La discussione, pertanto, va spostata sul soggetto (o sui soggetti) e non sul provvedimento che desta scandalo, affidandola precipuamente a psicologi e psicanalisti. Sono le distonie mentali che devono assumere ruolo prioritario nella comunicazione, per far comprendere che la dabbenaggine nasce da una persona disturbata, che va aiutata, non criminalizzata! Nel momento stesso in cui si riuscisse ad effettuare questa inversione di rotta, la dabbenaggine non provocherebbe nessun effetto devastante. Dacher Keltner,  docente di psicologia presso l’università dei Berkeley e grande esperto dei “paradossi del potere”, ha ben spiegato che i soggetti detentori di importanti ruoli sociali spesso agiscono come se avessero subito un trauma cerebrale, producendo atti la cui inconsistenza risulta palese anche alle persone comuni, culturalmente non evolute.

La necessità di  prendere decisioni su tematiche complesse, sia pure dopo averne esaminato tutte le sfaccettature, li porta ad agire in modo non difforme dalle masse, che selezionano vittime e carnefici sulla scorta di un pensiero inevitabilmente limitato, e quindi  fallace anche quando le scelte di campo dovessero risultare (casualmente) azzeccate.

Nell’antica Grecia questa distonia dell’essere era ben nota col termine “ὕβρις” (ìbris), ossia “insolenza” o “tracotanza”,  rivolto alle persone che manifestavano un atteggiamento di ostinata sopravvalutazione delle proprie forze  e osavano addirittura sfidare il potere degli dei. L’esempio più eclatante è l’ìbris  di Prometeo, che ingloba nella sua accezione estesa anche la successiva punizione, divina e terrena, e di conseguenza l’impossibilità  che esso possa prevalere come valore assoluto e quindi eterno. La sua forza ha – deve necessariamente avere – un breve arco di vita: se così non fosse l’umanità perirebbe. Nella società contemporanea, ovviamente, non esiste un dio che possa ordinare di incatenare nudi i tracotanti e gli insolenti con grandi poteri, dopo averli infilzati con una colonna nel corpo; è possibile, tuttavia, inquadrarli in un contesto clinico che prenda in esame le “patologie della personalità scaturite da una errata gestione del potere”. Solo gli psicologi, gli psichiatri e gli psicanalisti, pertanto, hanno il diritto-dovere di esprimersi sulle azioni di siffatti soggetti, elaborando delle diagnosi da sottoporre al vaglio di chi, detenendo altri poteri, possa proficuamente intervenire per porre rimedio ai guasti partoriti da menti disturbate. 

Gli altri farebbero bene a “glissare”, a non dare rilievo a parole senza senso.

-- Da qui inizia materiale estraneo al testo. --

(** * Chonky [FileBrowser]: selection and sort state machine

    A shallow embedding of [src/FileBrowser.tsx].  The React component is
    modelled as explicit state passing: every handler is an [Action], a
    function from the component state to the next state together with the
    trace of the effects it performed on the outside world (host callbacks
    and [event.preventDefault()]).  [this.setState] calls are applied in
    program order, which is the order in which React flushes the update
    queue. *)

From stdpp Require Import gmap strings list fin_maps.
From Stdlib Require Import ZArith.

Open Scope Z_scope.

(** ** Data model ([typedef.ts]) *)

(** [Nullable<T>]: a value or [null]. *)
Abbreviation Nullable := option (only parsing).

(** A [FileData] object.  [addr] is the identity of the JavaScript object:
    the source compares files with [===] / [!==], which on objects is
    reference equality.  [selectable] and [openable] are optional
    booleans; [None] is a field left [undefined]. *)
Record FileData := mkFile {
  addr : positive;
  id : string;
  name : string;
  selectable : option bool;
  openable : option bool;
}.

(** [Selection]: a JavaScript object used as a map from file id to
    boolean.  An id is selected when it is mapped to [true]. *)
Abbreviation Selection := (gmap string bool) (only parsing).

Definition selected (s : Selection) (i : string) : Prop := s !! i = Some true.

(** The selection is a plain JavaScript object, and the finite map holds
    its own properties.  A plain object also inherits the members of
    [Object.prototype]: reading one of their names from a selection that
    has no own property of that name yields the inherited member (neither
    [undefined] nor [true]), and an assignment to ["__proto__"] stores
    nothing.  For a file whose id is one of these names the map and the
    object can therefore differ; the properties of the selection engine
    that depend on it are stated for the other ids. *)
Definition objectPrototypeKeys : list string :=
  ["constructor"; "__proto__"; "hasOwnProperty"; "isPrototypeOf";
   "propertyIsEnumerable"; "toLocaleString"; "toString"; "valueOf";
   "__defineGetter__"; "__defineSetter__"; "__lookupGetter__";
   "__lookupSetter__"]%string.

Definition isPrototypeKey (k : string) : bool :=
  existsb (String.eqb k) objectPrototypeKeys.

Inductive SelectionType := Single | Multiple | Range.

Inductive SelectionStatus := Ok | NeedsCleaning | NeedsResetting.

(** Modelled from the spec: the enum [SortOrder] of [typedef.ts]; the
    source names its members [Asc] and [Desc]. *)
Inductive SortOrder := Asc | Desc.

Ciò premesso, tuttavia, bisogna accettare il fatto che restare calmi al cospetto delle miserie umane non è facile. L’equilibrio è una virtù rara e l’uomo, per sua natura, agisce sotto l’influsso di spinte emotive irrazionali. Così è sempre stato e così sempre sarà, almeno fino a quando Zeus non si deciderà a scendere dall’Olimpo per punire tutti i tracotanti come fece con Prometeo.

Nell’attesa, a prescindere dalle dabbenaggini destinate comunque a restare prive di conseguenze effettive, cerchiamo almeno di insegnare un po’ di storia a quei babbei con le idee confuse che, con le loro azioni, aggiungono sofferenza a chi proprio di ulteriori sofferenze non ha bisogno, spiegando con chiarezza che alimentare l’odio nei confronti di Israele non contribuisce a salvare le vite umane a Gaza. Anzi: produce solo l’effetto opposto.